PROBLEM STATEMENT.
Would you please copy the part of the material below that opens with the line containing "at_least k x" and closes with the line containing "destruct (Zdigits2_bounds (Z.pos n)) as (N1 & _"? Copy it exactly, and only it.

PROVIDED DATA.
(** Shifting a significand right. *)
Lemma shr_1_half r : 0 <= shr_m r -> shr_m (shr_1 r) = shr_m r / 2.
Proof.
  destruct r as [m b s]. unfold shr_1. simpl. destruct m as [|[p|p|]|]; try lia; intros _; cbn [shr_m]; try done.
  - apply Z.div_unique with 1; lia.
  - apply Z.div_unique with 0; lia.
Qed.

Lemma shr_iter p r : 0 <= shr_m r -> shr_m (SpecFloat.iter_pos shr_1 p r) = shr_m r / 2 ^ Z.pos p.
Proof.
  assert (forall x n, 0 <= x -> 0 <= x / 2 ^ Z.pos n) as Pos
    by (intros; apply Z.div_pos; [done|]; by apply Z.pow_pos_nonneg).
  revert r. induction p as [p IH|p IH|]; intros r Hr; cbn [SpecFloat.iter_pos].
  - assert (0 <= shr_m (shr_1 r)) as H1 by (rewrite shr_1_half by done; apply Z.div_pos; lia).
    rewrite IH, IH, shr_1_half by (rewrite ?IH; auto). rewrite !Z.div_div by (lia || by apply Z.pow_pos_nonneg).
    rewrite (Pos2Z.inj_xI p). replace (2 * Z.pos p + 1) with (1 + Z.pos p + Z.pos p) by lia.
    rewrite !Z.pow_add_r by lia. f_equal. ring.
  - rewrite IH, IH by (rewrite ?IH; auto). rewrite Z.div_div by (lia || by apply Z.pow_pos_nonneg).
    by rewrite (Pos2Z.inj_xO p), <- Z.pow_add_r, Z.add_diag by lia.
  - by rewrite shr_1_half.
Qed.

Lemma reaches_shr k r e n :
  reaches k (shr_m r) e -> n < Zdigits2 (shr_m r) ->
  reaches k (shr_m (fst (shr r e n))) (snd (shr r e n)).
Proof.
  intros [P K] L. unfold shr. destruct n as [|n|n]; simpl; try done.
  destruct (Zdigits2_bounds _ P) as (D1 & D2 & _). rewrite shr_iter by lia.
  assert (2 ^ (Zdigits2 (shr_m r) - 1 - Z.pos n) <= shr_m r / 2 ^ Z.pos n) as Q.
  { apply Z.div_le_lower_bound; [apply Z.pow_pos_nonneg; lia|]. rewrite <- Z.pow_add_r by lia.
    replace (Z.pos n + (Zdigits2 (shr_m r) - 1 - Z.pos n)) with (Zdigits2 (shr_m r) - 1) by lia. done. }
  pose proof (Z.pow_pos_nonneg 2 (Zdigits2 (shr_m r) - 1 - Z.pos n) ltac:(lia) ltac:(lia)).
  unshelve epose proof (Zdigits2_lower _ _ _ Q); [lia|]. split; lia.
Qed.

Lemma shr_record_of_loc_m m l : shr_m (shr_record_of_loc m l) = m.
Proof. by destruct l as [|[]]. Qed.

Lemma reaches_shr_fexp k m e l :
  reaches k m e -> -1000 <= k ->
  reaches k (shr_m (fst (shr_fexp 53 1024 m e l))) (snd (shr_fexp 53 1024 m e l)).
Proof.
  intros R Hk. destruct (Zdigits2_bounds m (proj1 R)) as (D & _).
  unfold shr_fexp. apply reaches_shr; rewrite shr_record_of_loc_m; [done|].
  destruct R as [_ R]. unfold fexp, SpecFloat.emin. lia.
Qed.

(** A double that is at least [2^k], infinity included. *)
Definition at_least (k : Z) (f : spec_float) : Prop :=
  match f with
  | S754_infinity false => True
  | S754_finite false m e => reaches k (Z.pos m) e
  | _ => False
  end.

Lemma at_least_round k m e l :
  reaches k m e -> -1000 <= k -> at_least k (binary_round_aux 53 1024 false m e l).
Proof.
  intros R Hk. unfold binary_round_aux. pose proof (reaches_shr_fexp k m e l R Hk) as R1.
  destruct (shr_fexp 53 1024 m e l) as [r e1]. cbn [fst snd] in R1.
  assert (reaches k (round_nearest_even (shr_m r) (loc_of_shr_record r)) e1) as R2.
  { destruct R1 as [P1 K1]. destruct (Zdigits2_bounds _ P1) as (D1 & D2 & _).
    assert (shr_m r <= round_nearest_even (shr_m r) (loc_of_shr_record r)) as L
      by (unfold round_nearest_even; destruct (loc_of_shr_record r) as [|[]]; try destruct (Z.even _); lia).
    pose proof (Zdigits2_lower (Zdigits2 (shr_m r) - 1) _ ltac:(lia) (Z.le_trans _ _ _ D2 L)). split; lia. }
  pose proof (reaches_shr_fexp k _ e1 loc_Exact R2 Hk) as R3.
  destruct (shr_fexp 53 1024 (round_nearest_even _ _) e1 loc_Exact) as [r2 e2]. cbn [fst snd] in R3.
  destruct (shr_m r2) as [|p|p]; [by destruct R3| |by destruct R3]. by split_if.
Qed.

Lemma at_least_int k z : 0 <= k -> 2 ^ k <= z -> at_least k (f64_int z).
Proof.
  intros Hk L. pose proof (Z.pow_pos_nonneg 2 k ltac:(lia) Hk). unfold f64_int, binary_normalize.
  destruct z as [|p|p]; [lia| |lia]. unfold binary_round, shl_align.
  pose proof (Zdigits2_lower k _ Hk L) as D. destruct (Zdigits2_bounds (Z.pos p)) as (D1 & D2 & _); [done|].
  destruct (_ - 0) as [|n|n] eqn:E; try (apply at_least_round; [split; lia|lia]).
  apply at_least_round; [|lia]. split; [done|].
  change (Pos.iter xO p n) with (shift_pos n p). rewrite shift_pos_correct, Z.pow_pos_fold.
  assert (2 ^ (Zdigits2 (Z.pos p) - 1 + Z.pos n) <= 2 ^ Z.pos n * Z.pos p) as Q.
  { rewrite Z.pow_add_r by lia. rewrite Z.mul_comm. apply Z.mul_le_mono_nonneg_l; [apply Z.pow_nonneg; lia|done]. }
  unshelve epose proof (Zdigits2_lower _ _ _ Q); [lia|]. lia.
Qed.

Lemma at_least_mul a b x y :
  at_least a x -> at_least b y -> -1000 <= a + b -> at_least (a + b) (f64_mul x y).
Proof.
  destruct x as [|[]| |[] m e], y as [|[]| |[] n f]; try done. intros [_ A] [_ B] K.
  unfold f64_mul. simpl SFmul. apply at_least_round; [|done]. split; [done|].
  destruct (Zdigits2_bounds (Z.pos m)) as (M1 & M2 & _); [done|].
  destruct (Zdigits2_bounds (Z.pos n)) as (N1 & N2 & _); [done|].
  assert (2 ^ (Zdigits2 (Z.pos m) - 1 + (Zdigits2 (Z.pos n) - 1)) <= Z.pos (m * n)) as Q.
  { rewrite Z.pow_add_r, Pos2Z.inj_mul by lia. apply Z.mul_le_mono_nonneg; try done; apply Z.pow_nonneg; lia. }
  unshelve epose proof (Zdigits2_lower _ _ _ Q); [lia|]. lia.
Qed.

Lemma at_least_div k x n f :
  at_least k x -> -900 <= k - (Zdigits2 (Z.pos n) + f) ->
  at_least (k - (Zdigits2 (Z.pos n) + f)) (f64_div x (S754_finite false n f)).
Proof.
  destruct x as [|[]| |[] m e]; try done. intros [_ A] K. unfold f64_div. cbn [SFdiv xorb].
  destruct (Zdigits2_bounds (Z.pos m)) as (M1 & M2 & _); [done|].
  destruct (Zdigits2_bounds (Z.pos n)) as (N1 & _ & N2); [done|].
  unfold SFdiv_core_binary. set (dm := Zdigits2 (Z.pos m)) in *. set (dn := Zdigits2 (Z.pos n)) in *.
  set (e' := Z.min _ _). set (s := e - f - e').
  assert (0 <= s /\ dn + 52 <= dm - 1 + s) as [S0 S1]
    by (unfold s, e', fexp, SpecFloat.emin; lia).
  set (m' := match s with Z0 => _ | Zpos _ => _ | Zneg _ => _ end).
  assert (m' = Z.pos m * 2 ^ s) as Em.
  { unfold m'. destruct s; [rewrite Z.mul_1_r; done| |lia]. by rewrite Z.shiftl_mul_pow2. }
  pose proof (Z_div_mod m' (Z.pos n) ltac:(lia)) as DM. destruct (Z.div_eucl m' (Z.pos n)) as [q r].
  apply at_least_round; [|lia].
  assert (2 ^ (dm - 1 + s - dn) <= q) as Q.
  { assert (2 ^ (dm - 1 + s - dn) * 2 ^ dn <= m') as B.
    { rewrite <- Z.pow_add_r, Em by lia. replace (dm - 1 + s - dn + dn) with (dm - 1 + s) by lia.
      rewrite Z.pow_add_r by lia. apply Z.mul_le_mono_nonneg_r; [apply Z.pow_nonneg; lia|done]. }
    pose proof (Z.pow_pos_nonneg 2 (dm - 1 + s - dn) ltac:(lia) ltac:(lia)). nia. }
  pose proof (Z.pow_pos_nonneg 2 (dm - 1 + s - dn) ltac:(lia) ltac:(lia)).
  unshelve epose proof (Zdigits2_lower _ _ _ Q); [lia|]. split; [lia|]. unfold s in *. lia.
Qed.

Lemma at_least_to_i32 k f : 0 <= k <= 30 -> at_least k f -> 2 ^ k <= f64_to_i32 f.
Proof.
  intros Hk. pose proof (Z.pow_le_mono_r 2 k 30 ltac:(lia) ltac:(lia)) as U.
  unfold f64_to_i32. destruct f as [|[]| |[] m e]; try done; [intros _; unfold i32_max; lia|].
  intros [_ R]. destruct (Zdigits2_bounds (Z.pos m)) as (D & L & _); [done|].
  enough (2 ^ k <= if 0 <=? e then Z.pos m * 2 ^ e else Z.pos m / 2 ^ - e) by (unfold sat32, i32_min, i32_max; lia).
  set (d := Zdigits2 (Z.pos m)) in *. split_if; zify_bool.
  - transitivity (2 ^ (d - 1) * 2 ^ e); [rewrite <- Z.pow_add_r by lia; apply Z.pow_le_mono_r; lia|].
    apply Z.mul_le_mono_nonneg_r; [apply Z.pow_nonneg; lia|done].
  - apply Z.div_le_lower_bound; [apply Z.pow_pos_nonneg; lia|]. rewrite <- Z.pow_add_r by lia.
    transitivity (2 ^ (d - 1)); [apply Z.pow_le_mono_r; lia|done].
Qed.

(** From the 32nd slow retry on the formula gives more than ten minutes. *)
Lemma backoff_large t : 32 <= t -> 1024 <= backoff 600 (N_FAST_TRIES + t).
Proof.
  intros Ht. unfold backoff. replace (N_FAST_TRIES + t - N_FAST_TRIES) with t by lia.
  apply (at_least_to_i32 10); [lia|]. apply (at_least_mul 2 8); [by vm_compute| |lia].
  pose proof (at_least_int 5 t ltac:(lia) Ht) as T. apply (at_least_mul 5 3); [done| |lia].
  eapply (at_least_div 5) in T; [exact T|]. vm_compute. discriminate.
Qed.

Definition is_grace_call (c : syscall) : bool :=
  is_log c || match c with Sys_sleep _ => true | _ => false end.

Notation grace_vars := [TRIES; port_fwd_failed].

Section TimingFacts.
Context {H : Host}.

Lemma exceeded_lifetime_eff : spec (eff [] is_log) (eff_stop [] is_log by_signal) exceeded_lifetime.
Proof. unfold exceeded_lifetime. spec_auto. Qed.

PROBLEM SOLUTION.
  at_least k x -> -900 <= k - (Zdigits2 (Z.pos n) + f) ->
  at_least (k - (Zdigits2 (Z.pos n) + f)) (f64_div x (S754_finite false n f)).
Proof.
  destruct x as [|[]| |[] m e]; try done. intros [_ A] K. unfold f64_div. cbn [SFdiv xorb].
  destruct (Zdigits2_bounds (Z.pos m)) as (M1 & M2 & _); [done|].
  destruct (Zdigits2_bounds (Z.pos n)) as (N1 & _ & N2); [done|].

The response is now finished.